There are no “schools” within the camps; instead, each camp has learning centers built by NGOs and other organisations.
These centers offer classes in several subjects like mathematics and English, but due to financial difficulties and other factors, the education provided to children looks inadequate.

The type of medical facilities within the refugee camps is mainly divided into three categories.
Of these, the following two facilities are the most accessible to the people.
| Health Post | Primary Health Center | |
| Total number of facilities in the entire camps | 46 | 46 |
| Staff | Medical assistants, nurses, midwives, etc | Doctors, nurses, etc. |
| Service | common cold treatment, vaccinations, antenatal checkups, etc | Delivery, trauma care, and mental health, etc |
Those who cannot be treated here are taken to larger hospitals run by the UN and NGOs. These hospitals are located within the camp or at the border with the host community, so that people from host communities can also be treated.
Currently, there are approximately five hospitals capable of providing delivery service and neonatal care, including those run by MSF and IOM.
Among the many challenges here, let’s highlight three issues related to the medical care of pregnant refugees and children.
Risk of home delivery
Traditionally, Rohingya refugees tend to prefer home delivery and often do not come to hospitals for antenatal checkups. Therefore, the overall picture, such as the total number of pregnant women in the refugee camps, is often unclear.

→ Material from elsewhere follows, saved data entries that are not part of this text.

(** C6 as stated fails: ["BAD;I1,T1"] contains the group ["I1,T1"], whose
    index [I1] comes before the table [T1], and the error reported is the one
    for the unknown name [BAD]. *)
Lemma earlier_error_reported_instead :
  SimpleStringSplit "BAD;I1,T1" ";" = ["BAD"; "I1,T1"]
  ∧ SimpleStringSplit "I1,T1" "," = ["I1"; "T1"]
  ∧ names_index Sample.env "I1"
  ∧ names_table Sample.env "T1"
  ∧ (∃ g',
       varForcedIndexAssign Sample.env "BAD;I1,T1" (boot None)
       = (Raise (ERROR (oid_invalid_for_name "BAD")), g'))
  ∧ ∀ name, oid_invalid_for_name "BAD" ≠ one_relation_first name.
Proof.
  split_and!; [reflexivity|reflexivity| | | |done].
  - split; [done|reflexivity].
  - split; [done|reflexivity].
  - eexists. vm_compute. reflexivity.
Qed.

(** C7.  Every invocation of the planning hook, once its own loop over the
    directives is done, calls the hook that was registered before it
    ([_PG_init] saved it in [oldHook] when it installed [planfixHook]) with
    the same planner state, table identifier and flag, and with the
    candidate list as its own filtering left it, a sublist of the one it
    received; what that hook returns is the result. *)
Theorem planfixHook_chains_to_oldHook E g0 f :
  get_relation_info_hook g0 = Some (extern_ptr f) →
  (∃ g1, _PG_init g0 = (Ok tt, g1)
         ∧ get_relation_info_hook g1 = Some planfixHook_ptr
         ∧ oldHook g1 = Some (extern_ptr f)
         ∧ directives g1 = directives g0 ∧ heap g1 = heap g0)
  ∧ ∀ g root T inhparent rel,
      wf g → oldHook g = Some (extern_ptr f) →
      ∃ own,
        planfixHook E root T inhparent rel (without_oldHook g)
        = (Ok own, without_oldHook g)
        ∧ sublist (indexlist own) (indexlist rel)
        ∧ planfixHook E root T inhparent rel g
          = (Ok (extern_hook E f root T inhparent own), g).
Proof.
  intros Hreg. split.
  - eexists. unfold _PG_init.
    erewrite bind_Ok; [|reflexivity]. rewrite Hreg.
    rewrite decide_True by done. by split_and!.
  - intros g root T inhparent rel Hwf Hold.
    exists (mkRelOptInfo (hook_result E T (contents g) (indexlist rel))).
    split_and!.
    + rewrite planfixHook_spec; [done|].
      destruct Hwf. by split.
    + simpl. unfold hook_result. case_decide; [apply filter_by_sublist|done].
    + rewrite planfixHook_spec by done. by rewrite Hold.
Qed.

However, some estimates suggest that about half of the pregnant women in the camps choose home delivery and prefer traditional midwives (TBAs).
Furthermore, data show that the majority of maternal deaths in the camps occurred during home delivery assisted by TBAs, highlighting the need to improve the knowledge and skills of TBAs.
Currently, IOM and UNFPA are focusing on encouraging antenatal checkups, while also providing training for TBAs and collaborating with them.
Lack of newborn and infant Health Checkups
Health checkups for newborns and infants, which are commonplace in Japan, do not exist here. Therefore, the development of children, including physical development and the development of motor skills, language, social skills, and cognitive functions, is unknown.
Parents only bring their children to health facilities if they suspect illness. It means that a child’s health depends heavily on the parents’ awareness.
Adolescent Depression
While mental health issues such as anxiety and depression are said to be a major problem in the Rohingya refugee camps across all ages, the doctor I spoke with expressed great concern about adolescent depression and anxiety.
Causes cited include domestic violence, anxiety about an uncertain future, and so on.
They sometimes have access to the internet and see the lives of other children of their age in the world online. Comparing their own lives to others might cause their anxiety.
These are medical and health issues for refugees living in refugee camps, but the medical situation for people in the nearby host communities is not significantly different.
Because there were originally no facilities for pregnant women in the host communities to be hospitalised, they now receive treatment at hospitals built for refugees by international organisations.
We had a chance to visit the work site of Artolution (https://www.artolution.org/), an American NGO. who have been working in the Rohingya refugee camps since 2017, when a large number of Rohingya refugees entered Bangladesh.
In addition to providing psychological support to children through craft activities at a learning center within the camp, they are also carrying out wall art projects in the host communities as well as within the camp.